Elaboration follows:
Intellectually stimulating down-time
Glitch offers interactive escape. Unlike TV, which is passive, Glitch requires that you interact with its virtual world (at your own pace and schedule). Every time I play, I do something new. I’ve gone on a vision quest, hunted down eight ghosts, attended a farmers’ market and crashed a party for miners. (I’ve also re-learned a whole lotta polysyllabic words that I haven’t heard since UVic. Glitch is a logophile’s dream.)
As you explore the world of Ur, learn more skills, finish more quests, and interact with its various inhabitants, you earn “experience points.” So true to life. So true.
Because of little touches like that, I often get the feeling that there’s some intellectual in the backroom, giggling. Why else do I have to stomp grapes to redeem myself when I “die” in the game? What’s up with that? Glitch’s founder, Stewart Butterfield, has a Master in Philosophy from Cambridge. I can smell his brain when I walk the desert streets of Xalanga and am almost overwhelmed with Ancestral Nostalgia.
One last point under this bold heading … I have yet to find a typo in Glitch.
Community & Eco-ness
Yes, I said it: there’s a farmers’ market in Glitch. It’s organized by an everyday glitching, not Tiny Speck’s programmers. There’s also a grassroots-founded community kitchen and a welcome wagon. Community gardens and communal Machine Rooms are part of the landscape.
Another cool community-building strategy: the quests in Glitch encourage and reward cooperation. You can give gifts and “bestow random kindness” on your fellow players. And if you’re a newcomer to the game, watch out: you will be inundated with presents from the veterans.
The Glitch “community” extends to its flora and fauna: trees must be “pet” and watered to stay alive. A “save the wood trees” (this is not redundant in Glitch) movement began because some plank-greedy players were clear-cutting.

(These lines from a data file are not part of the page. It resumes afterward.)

(** The dispatch returns the variant its type byte names. *)
Lemma decode_body_type tb :
  tb <> TYPE_FRAME_COMPRESSED -> yields (of_type tb) (decode_body tb).
Proof.
  intros Hne. destruct (decide (tb ∈ frame_types)) as [H|H].
  2:{ intros d f d'. by rewrite unknown_type_byte. }
  unfold frame_types in H.
  repeat (apply elem_of_cons in H as [->|H]); [..|by apply not_elem_of_nil in H].
  - change (decode_body TYPE_HELLO) with decode_hello. unfold decode_hello. ytype.
  - change (decode_body TYPE_ATTACH) with decode_attach. unfold decode_attach. ytype.
  - change (decode_body TYPE_DETACH) with decode_detach. unfold decode_detach. ytype.
  - change (decode_body TYPE_INPUT_KEY) with decode_input_key. unfold decode_input_key. ytype.
  - change (decode_body TYPE_INPUT_PASTE) with decode_input_paste. unfold decode_input_paste. ytype.
  - change (decode_body TYPE_INPUT_MOUSE) with decode_input_mouse. unfold decode_input_mouse. ytype.
  - change (decode_body TYPE_INPUT_FOCUS) with decode_input_focus. unfold decode_input_focus. ytype.
  - change (decode_body TYPE_HISTORY_REQUEST) with decode_history_request. unfold decode_history_request. ytype.
  - change (decode_body TYPE_INPUT_TERMINAL_REPLY) with decode_input_terminal_reply. unfold decode_input_terminal_reply. ytype.
  - change (decode_body TYPE_FRAME_ACK) with decode_frame_ack. unfold decode_frame_ack. ytype.
  - change (decode_body TYPE_VIEWPORT_RESIZE) with decode_viewport_resize. unfold decode_viewport_resize. ytype.
  - change (decode_body TYPE_PING) with decode_ping. unfold decode_ping. ytype.
  - change (decode_body TYPE_HELLO_OK) with decode_hello_ok. unfold decode_hello_ok. ytype.
  - change (decode_body TYPE_ATTACHED) with decode_attached. unfold decode_attached. ytype.
  - change (decode_body TYPE_DETACHED) with decode_detached. unfold decode_detached. ytype.
  - change (decode_body TYPE_ATTACH_READY) with decode_attach_ready. unfold decode_attach_ready. ytype.
  - change (decode_body TYPE_BELL) with decode_bell. unfold decode_bell. ytype.
  - change (decode_body TYPE_ERROR) with decode_error. unfold decode_error. ytype.
  - change (decode_body TYPE_PONG) with decode_pong. unfold decode_pong. ytype.
  - change (decode_body TYPE_RESOURCE_OUTPUT) with decode_terminal_output. unfold decode_terminal_output. ytype.
  - change (decode_body TYPE_BOOTSTRAP_BEGIN) with decode_bootstrap_begin. unfold decode_bootstrap_begin. ytype.
  - change (decode_body TYPE_BOOTSTRAP_CHUNK) with decode_bootstrap_chunk. unfold decode_bootstrap_chunk. ytype.
  - change (decode_body TYPE_BOOTSTRAP_READY) with decode_bootstrap_ready. unfold decode_bootstrap_ready. ytype.
  - apply yields_history_page.
  - change (decode_body TYPE_BOOTSTRAP_TOMBSTONE) with decode_bootstrap_tombstone. unfold decode_bootstrap_tombstone. ytype.
  - change (decode_body TYPE_HISTORY_TOMBSTONE) with decode_history_tombstone. unfold decode_history_tombstone. ytype.
  - change (decode_body TYPE_HISTORY_REJECTED) with decode_history_rejected. unfold decode_history_rejected. ytype.
  - done.
  - change (decode_body TYPE_GET_METADATA) with decode_get_metadata. unfold decode_get_metadata. ytype.
  - change (decode_body TYPE_SET_METADATA) with decode_set_metadata. unfold decode_set_metadata. ytype.
  - change (decode_body TYPE_DELETE_METADATA) with decode_delete_metadata. unfold decode_delete_metadata. ytype.
  - change (decode_body TYPE_LIST_METADATA) with decode_list_metadata. unfold decode_list_metadata. ytype.
  - change (decode_body TYPE_SUBSCRIBE_METADATA) with decode_subscribe_metadata. unfold decode_subscribe_metadata. ytype.
  - change (decode_body TYPE_METADATA_CHANGED) with decode_metadata_changed. unfold decode_metadata_changed. ytype.
  - change (decode_body TYPE_METADATA_VALUE) with decode_metadata_value. unfold decode_metadata_value. ytype.
  - change (decode_body TYPE_METADATA_KEYS) with decode_metadata_keys. unfold decode_metadata_keys. ytype.
  - change (decode_body TYPE_LIST_DIRECTORY) with decode_list_directory_frame. unfold decode_list_directory_frame. ytype.
  - change (decode_body TYPE_DIRECTORY_LISTING) with decode_directory_listing_frame. unfold decode_directory_listing_frame. ytype.
  - change (decode_body TYPE_SPAWN_RESOURCE) with decode_spawn_terminal. unfold decode_spawn_terminal. ytype.
  - change (decode_body TYPE_RESIZE_TERMINAL) with decode_terminal_resize. unfold decode_terminal_resize. ytype.
  - change (decode_body TYPE_MOVE_RESOURCE) with decode_move_terminal. unfold decode_move_terminal. ytype.
  - change (decode_body TYPE_RESOURCE_MOVED) with decode_terminal_moved. unfold decode_terminal_moved. ytype.
  - change (decode_body TYPE_RESOURCE_CLOSED) with decode_terminal_closed. unfold decode_terminal_closed. ytype.
  - change (decode_body TYPE_RESOURCE_SPAWNED) with decode_terminal_spawned. unfold decode_terminal_spawned. ytype.
  - change (decode_body TYPE_COMMAND) with decode_command_frame. unfold decode_command_frame. ytype.
  - change (decode_body TYPE_COMMAND_RESULT) with decode_command_result_frame. unfold decode_command_result_frame. ytype.
  - change (decode_body TYPE_SUBSCRIBE_EVENTS) with decode_subscribe_events. unfold decode_subscribe_events. ytype.
  - change (decode_body TYPE_EVENT) with decode_event. unfold decode_event. ytype.
Qed.
End Catalog.
(** What a decoded HELLO says about the loop, and what another origin would give. *)
Lemma hello_of_inv s n a b c caps :
  caps_plain s -> hello_of s = Ok (FrameKind_Hello n a b c caps) ->
  ssh_origin caps = he_origin s /\
  forall o, hello_of (so o s) = Ok (FrameKind_Hello n a b c (stamp o caps)).
Proof.
  destruct s as [[n'|] [a'|] [b'|] [c'|] [k|] z o]; unfold caps_plain, hello_of; cbn; try done.
  intros Hp. specialize (Hp k eq_refl). intros E. injection E as -> -> -> -> <-. split.
  - destruct z, o; cbn; done.
  - intros o'. destruct k; cbn in Hp; subst. by destruct z, o, o'.
Qed.

(** ** The HELLO frame *)

Lemma decode_hello_segs l ss tail :
  Forall seg_ok ss -> 1 + len (raws ss) <= MAX_FRAME_LEN ->
  len (frame_bytes TYPE_HELLO (raws ss) ++ tail) <= isize_max ->
  decode_with_limits (frame_bytes TYPE_HELLO (raws ss) ++ tail) l =
    f ← (s ← fold_fields hello_step hello_start (map fld ss); hello_of s); Ok (f, tail).
Proof.
  intros Hss Hl Hi. pose proof (len_nonneg (raws ss)). rewrite read_frame_framed by done.
  destruct (body_cursor_ok l TYPE_HELLO (raws ss) tail Hi) as [Hd _].
  change (decode_body TYPE_HELLO) with decode_hello. rewrite decode_hello_eq.
  unfold mbind at 1, M_bind at 1.
  rewrite (while_fields_segs hello_step ss hello_start _ tail);
    [|done|lia|done|apply remaining_body_cursor|done].
  destruct (fold_fields hello_step hello_start _) as [s|e]; [|done]. cbn [finish]. rewrite bind_ok.
  unfold lift. destruct (hello_of s) as [f|e]; [|done]. rewrite bind_ok.
  rewrite (proj2 (Nat.ltb_ge _ _)) by (cbn; lia). unfold body_cursor. cbn [advance set_pos input].
  by rewrite <- (length_frame_bytes TYPE_HELLO), drop_app_length.
Qed.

There is a bizarre, logical-if-you-don’t-think-too-much interconnectedness in this virtual world. For example: to make cheese you first massage a butterfly, then milk it, then shake the milk and compress the resulting butter. Note that you have to massage a butterfly first: you must give before you can receive. You can also get meat from pigs without having to kill them, as long as you pet them nicely first.
Cleavage-free avatars
Most computer and video games I’ve seen feature practically bare-breasted women with DD-cups, and men whom I doubt read novels. Why would I want to play a game like that, where I get points for killing people? As you’ll note from my portrait above, glitchlings look more like kids playing dress-up. And there are some very cool clothes to dress up in.
Come to think of it, Glitch is a lot like the golden days of kindergarten. You can dress up, explore amazing new worlds, make friends, and do pretty much anything you can imagine, from teleporting to making potions to starting a business. You can also bootleg hootch and mix martinis … it’s no wonder I’m hooked.